I think there's surely nothing wrong with empathy. In a sense it makes us more human. Men seem to be better at telling people to "F off" though and I envy that.
I took that empathy shit way too far, and it has caused me so. much. stress.
And I know my girls are out there raising their shitty wine glass, or whiskey (I feel you) saying "Yo, me too."
It's exhausting worrying about what someone thinks, wondering if you did a good enough job at something you weren't even required to do.
It's crippling wondering if it'll be taken wrong that you're prioritizing yourself tonight by taking a bath and getting to bed early instead of going out to the bar. You're not trying to hurt any feelings. You're trying to prepare yourself for kicking ass at your dreams tomorrow. AND THAT'S JUSTIFIED
Better still, going above and beyond to be the most helpful person ever and then creating a situation where you're expected to do what you originally did as a thoughtful favor.
I'm a people pleaser, I get it. I want to be everything for everybody's something they need.
So when does this circle back to where this post began?
Right, with being 25 and feeling like complete sh*t for 3 straight years.
Funny thing, as I've dug deeper into my menagerie of health issues that many people close to me probably don't know exist, I've found one repetitive catalyst.
S T R E S S
Six letters of destruction. Self inflicted or not, stress eats away at you until you and your body really just can't take it anymore. Then if you add a healthy dose of alcohol, an empathic personality, an extremely physically demanding and under-eating lifestyle, you've got yourself quite the cocktail.
I really love my comfort zone, there's a whole lot of people to corroborate that. My old boss and mentor loves to giggle at how tense I am riding colts and how he would remind me to breathe. And if he's reading this he's surely laughing at it again. (P.S. come ride with me sometime, not much has changed J. Law.)
Point being, it takes a lot for me to talk my mind into allowing myself to do something I'm surely capable of. I'm having to try really hard at it and sometimes I don't succeed. It's the most awkward in my own skin feeling ever.
You write your own story in your mind. You create your reality with your imagination and subconsciously act upon what you think. I've seen myself play this out over and over until I just really can't deny its truth.

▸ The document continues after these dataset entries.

(* ===== verification/FileObjectGuardBodies.v ===== *)
(** The bodies of the file object guard.

    For every locked body of [FileObjectGuard]: from a valid state it ends in
    a valid state, moves as [moves] allows, and on success leaves what it
    promises ([ends]).  The combinators come first, then the bodies that only
    read, then those that write. *)
From S2P Require Import Prelude ProtectedStore.
From S2P Require Import Layout ProtectedRecord OwnedStore FileObjectGuard FileObjectGuardSpec.
Import FileObjectGuard.
Local Open Scope guard_scope.

(** ** Triples of bodies *)
Definition ends {X} (l : Z → Prop) (st : Prop) (a : astate) (Q : X → astate → Prop)
(r : Z + X) (a' : astate) : Prop :=
state_ok a' ∧ moves l st a a' ∧ match r with inl _ => True | inr x => Q x a' end.

(** The state is only read. *)
Definition reads {X} (a : astate) (Q : X → Prop) (r : Z + X) (a' : astate) : Prop :=
a' = a ∧ match r with inl _ => True | inr x => Q x end.

Definition any {X} (_ : X) (_ : astate) : Prop := True.

Lemma wp_then {X Y} l st (p : prog X) (f : X → prog Y) a P Q :
wp p a (ends l st a P) →
(∀ x a', state_ok a' → P x a' → wp (f x) a' (ends l st a' Q)) →
wp (bind p f) a (ends l st a Q).
Proof using.
intros Hp Hf. apply wp_bind. eapply wp_mono; [|exact Hp]. intros [e|x] a' (Hok & Hm & HP).
- by split_and!.
- eapply wp_mono; [|by apply Hf]. intros r a'' (Hok' & Hm' & HQ).
  split_and!; [done|by eapply moves_trans|done].
Qed.
(** The records of a guard determine its abstract state. *)
Lemma store_is_functional {A} `{LayoutLaws A} (ok : A → bool) store x y :
(0 < sizeof A <= 64)%nat → store_is ok store x → store_is ok store y → x = y.
Proof using PL.
intros Hs (n & Hx) (n' & Hy). assert (is_u32 REIST_FILE_OBJECT_VERSION) by (unfold REIST_FILE_OBJECT_VERSION; ulia).
by apply (record_holds_functional REIST_FILE_OBJECT_VERSION ok REIST_EIO ltac:(done) ltac:(done) Hs store n n').
Qed.

Lemma stores_functional {A} `{LayoutLaws A} (ok : A → bool) stores l l' :
(0 < sizeof A <= 64)%nat → Forall2 (store_is ok) stores l → Forall2 (store_is ok) stores l' → l = l'.
Proof using PL.
intros Hs Hl. revert l'. induction Hl as [|st x stores l Hx _ IH]; intros l' Hl'; inversion_clear Hl' as [|? y ? k Hy Hk]; [done|].
f_equal; [by eapply store_is_functional|by apply IH].
Qed.

Lemma guard_holds_functional g a a' : guard_holds g a → guard_holds g a' → a = a'.
Proof using PL.
destruct record_sizes as (Sc & Sp & Sm). destruct a, a'. intros [H1 H2 H3] [H1' H2' H3']. cbn in *.
f_equal; [by eapply store_is_functional|by eapply stores_functional..].
Qed.

Lemma unobstructed_moves l st a a' keys m r borrowed :
moves l st a a' → same_reservation (a_control a) (a_control a') →
unobstructed a keys m r borrowed → unobstructed a' keys m r borrowed.
Proof using.
intros Hm Hs Hu i p Hp Hact. apply (Hu i p); [|done]. by apply (moves_quiet _ _ _ _ Hm Hs).
Qed.

(** While the reservation that a call of [ops] obtained lasts, nothing
  obstructs it. *)
Definition reservations_hold (g : guard) (ops : list guard_op) (a' : astate) : Prop :=
∀ pre keys m o e now deadline post token,
ops = pre ++ OBegin keys m o e now deadline :: post →
(file_object_guard_begin_mode (exec_all pre g) keys m o e now deadline).1 = inr token →
is_active (a_control a') = true → c_generation (a_control a') = token →
unobstructed a' keys m (c_resource (a_control a')) 0 ∧ Some (c_resource (a_control a')) = resource <$> head keys.

Lemma reservation_lasts g a keys m o e now deadline post token a' :
guard_ready g a → op_typed (OBegin keys m o e now deadline) → Forall op_typed post →
(file_object_guard_begin_mode g keys m o e now deadline).1 = inr token →
let g' := exec_all (OBegin keys m o e now deadline :: post) g in
poisoned g' = 0 → guard_holds g' a' →
is_active (a_control a') = true → c_generation (a_control a') = token →
unobstructed a' keys m (c_resource (a_control a')) 0 ∧ Some (c_resource (a_control a')) = resource <$> head keys.
Proof using PL.
intros Hg (Hk & Ho & Hn & Hd) Hpost E g' Hp Hh Hact Htok. assert (is_u32 0) by (unfold_words; lia).
destruct (call_result _ _ _ _ _ _ (begin_ends (λ _, True) True g a keys m o e now deadline 0 0 zero_owner Hg Hk Ho Hn Hd
  ltac:(done) ltac:(done) ltac:(done) ltac:(done)) E) as (a1 & Hg1 & _ & Hc1 & _ & _ & Hr1 & _ & Hu).
destruct (ready_or_poisoned _ _ _ _ (any_ends post _ _ Hg1 Hpost)) as [[_ Hbad]|(a2 & Hg2 & Hm)].
{ destruct (Hbad Hp). }
change (guard_ready g' a2) in Hg2. assert (a2 = a') as -> by (apply (guard_holds_functional g'); [apply Hg2|done]).
assert (same_reservation (a_control a1) (a_control a')) as Hs by (split; [done|congruence]).
destruct (moves_reservation _ _ _ _ Hm Hs) as (_ & _ & Er & _). rewrite Er. split; [|done].
by apply (unobstructed_moves _ _ _ _ _ _ _ _ Hm Hs).
Qed.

I've been reading some books and I've finally started to make some headway on my health issues, it's going to get better and better, I can feel it.

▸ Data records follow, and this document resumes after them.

Lemma malloc_rep (h : heap) A size :
good h A → 0 <= size →
∃ p h', malloc size h = Returns p h' ∧
((size = 0 ∧ p = 0 ∧ h' = h) ∨ (0 < size ∧ p = 0 ∧ refused h A size h') ∨
 (0 < size ∧ ∃ A', granted h A p size h' A')).
Proof using All.
intros [R B T] Hsize. unfold malloc. rewrite (bind_returns _ _ _ _ _ (validate_rep h A R)).
destruct (Z.eqb_spec size 0) as [->|Hs0]; [by exists 0, h; split; [|left]|].
rewrite bind_get, (rep_initialized _ _ R). cbn [Z.eqb Pos.eqb orb]. fold (limit_of (heap_provider h)).
assert (∀ w, backed (set_world h w) A → full h A size →
∃ p h', fail_nomem (set_world h w) = Returns p h' ∧
((size = 0 ∧ p = 0 ∧ h' = h) ∨ (0 < size ∧ p = 0 ∧ refused h A size h') ∨
 (0 < size ∧ ∃ A', granted h A p size h' A'))) as Hfail.
{ intros w Bw Hfull. eexists 0, _. split; [done|]. right. left. split; [lia|]. split; [done|].
split; [by apply good_errno|]. split; [done|]. split; [done|]. split; [done|by apply settled_refl]. }
pose proof (limit_bounds _ _ (rep_provider _ _ R)) as Hlim.
destruct (Z.ltb_spec (limit_of (heap_provider h)) size) as [|Hle]; cbn [orb].
{ replace h with (set_world h (world h)) at 1 by by destruct h. apply Hfail; [done|by left]. }
destruct (Z.leb_spec REIST_LIBC_OBJECT_LIMIT (heap_live h)) as [|Hlive].
{ replace h with (set_world h (world h)) at 1 by by destruct h. apply Hfail; [done|right; by left]. }
assert (0 < size <= REIST_LIBC_PROCESS_LIMIT) as Hsz by lia.
destruct (span_of_bounds size Hsz) as [Hw Hwa].
destruct (fit_areas_rep h A (span_of size) R 120 0 ltac:(lia)) as [[Hnone E]|(i & b & l1 & s & l2 & Hat & Hf & E)];
fold all_areas in E; rewrite (bind_returns _ _ _ _ _ E); cbn [snd].
- rewrite Z.eqb_refl.
destruct (acquire_area_rep h A (span_of size) R B Hlive ltac:(lia) Hwa)
  as [(w & Ea & Bw)|(A1 & A2 & storage & cap & node & h1 & EA & Ea & HA1 & Hcap & R1 & B1 & Em & Ee & El & Ep & Hacq)].
+ rewrite (bind_returns _ _ h (HEAP_END, HEAP_END) (set_world h w)).
  2: { by rewrite (bind_returns _ _ _ _ _ Ea), Z.eqb_refl. }
  cbn [snd]. rewrite Z.eqb_refl. apply Hfail; [done|right; by right].
+ set (A' := A1 ++ (storage, [] ++ [Seg node cap 0] ++ []) :: A2).
  assert (at_seg A' (length A1) storage [] (Seg node cap 0) []) as Hat by (unfold at_seg, A'; by rewrite list_lookup_middle).
  destruct (at_seg_region h1 A' _ _ _ _ _ R1 Hat) as (a & Ha & Eh & _).
  assert (Z.of_nat node < HEAP_SLOTS) as Hnode.
  { pose proof (at_seg_segs h1 A' _ _ _ _ _ R1 Hat) as Hs1. apply (proj1 (list.Forall_singleton _ _)) in Hs1. apply Hs1. }
  rewrite (bind_returns _ _ h (Z.of_nat (length A1), Z.of_nat node) h1).
  2: { rewrite (bind_returns _ _ _ _ _ Ea). destruct (Z.eqb_spec (Z.of_nat (length A1)) HEAP_END) as [E0|_].
    { unfold HEAP_END in E0. unfold_words. lia. }
    by rewrite (bind_returns _ _ _ _ _ (area_at_some _ _ _ Ha)), Eh. }
  cbn [fst snd]. destruct (Z.eqb_spec (Z.of_nat node) HEAP_END) as [E0|_].
  { change HEAP_SLOTS with 8312 in Hnode. unfold HEAP_END in E0. unfold_words. lia. }
  rewrite EA, <- Ep in T.
  assert (∀ m, 0 < live_of m → tight (heap_provider h1) (A1 ++ (storage, m) :: A2)) as T'
    by (intros m Hm; by eapply tight_replace).
  destruct (take_granted h1 A1 A2 storage [] (Seg node cap 0) [] size R1 B1 T'
    ltac:(by rewrite El) ltac:(done) Hsz ltac:(cbn; lia)) as (p & h' & A'' & Et & Hg).
  exists p, h'. split; [exact Et|]. right. right. split; [lia|]. exists A''.
  destruct Hg as (G & M & Hp & Hpa & Ho & He & [Es _]).
  split; [done|]. split; [congruence|]. split; [done|]. split; [done|].
  split; [|split; [congruence|split; [congruence|done]]].
  rewrite Ho. rewrite EA. f_equiv. unfold objects. by rewrite !fmap_app, !join_app.
- pose proof Hat as Hat'. apply at_index in Hat' as (A1 & A2 & EA & Ei & _).
apply andb_true_iff in Hf as [Hu%negb_true_iff Hspan%Z.leb_le].
assert (Z.of_nat (s_node s) < HEAP_SLOTS) as Hnode.
{ pose proof (at_seg_segs h A _ _ _ _ _ R Hat) as Hs1. apply Forall_app in Hs1 as [_ Hs1].
  apply list.Forall_cons in Hs1 as [Hs1 _]. apply Hs1. }
assert ((Z.of_nat (s_node s) =? HEAP_END) = false) as Hne.
{ apply Z.eqb_neq. change HEAP_SLOTS with 8312 in Hnode. unfold HEAP_END. unfold_words. lia. }
rewrite Hne, bind_ret. cbn [fst snd]. rewrite Hne. subst i. rewrite EA in R, B, T |- *.
assert (∀ m, 0 < live_of m → tight (heap_provider h) (A1 ++ (b, m) :: A2)) as T'
  by (intros m Hm; by eapply tight_replace).
destruct (take_granted h A1 A2 b l1 s l2 size R B T' Hlive Hu Hsz Hspan)
  as (p & h' & A' & Et & Hg).
exists p, h'. split; [exact Et|]. right. right. split; [lia|]. by exists A'.
Qed.
End ops.
Lemma component_up_fails_closed_witness :
  ∃ c' ss, component_control_execute 9 1 (Some (sample_request COMPONENT_COMMAND_UP 5)) (Some zero_result) 0 booted =
      (0, Some (publish_result (W := Z) 5 (State 5 COMPONENT_STATE_READY 2 0 0 0)), c') ∧
    holds c' 0 ss ∧ quiet c' ∧ ss !! 5%nat = Some (State 5 COMPONENT_STATE_READY 2 0 0 0).
Proof.
  destruct booted_holds as (ss & Hh & Hq & Hl & Hs).
  destruct (lookup_lt_is_Some_2 ss 5) as [s Es]; [rewrite Hl; lia|]. pose proof (Hs 5%nat s Es) as ->.
  destruct (component_up_fails_closed booted 0 ss 5 (initial_state 5 false) 9 1
    (sample_request COMPONENT_COMMAND_UP 5) zero_result 0 (λ d w, (true, [(7, 1)], w + 10)) (λ w, (10 <=? w, w)) true [(7, 1)] 10)
    as (c' & E & H' & Hq').
  - eapply holds_less; [exact Hh|]. vm_compute. discriminate.
  - exact Hq.
  - done.
  - exact Es.
  - by left.
  - intros j t Hd Hj. rewrite (Hs j t Hj). apply lookup_lt_Some in Hj. rewrite Hl in Hj.
    clear - Hd Hj. do 7 (destruct j as [|j]; [vm_compute in Hd |- *; congruence|]). lia.
  - by vm_compute.
  - done.
  - split_and!; try done. by left.
  - reflexivity.
  - reflexivity.
  - reflexivity.
  - exists c', (<[5%nat := State 5 COMPONENT_STATE_READY 2 0 0 0]> ss). split; [exact E|]. split; [exact H'|]. split; [exact Hq'|].
    apply list_lookup_insert_eq. rewrite Hl. lia.
Defined.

I feel like everyone has these huge dreams somewhere deep inside and it is really just a matter of whether or not they act on them. So I decided to do some acting and make some changes to my lifestyle and my business.
The rewards haven't yet been reaped but I think it will be worth it, there's already a load of stress and huge weight off of my shoulders. I've even found myself writing again, and I love it.
I hope somehow these monotonous ramblings will make you contemplate what you truly value and I hope you prioritize it above all else.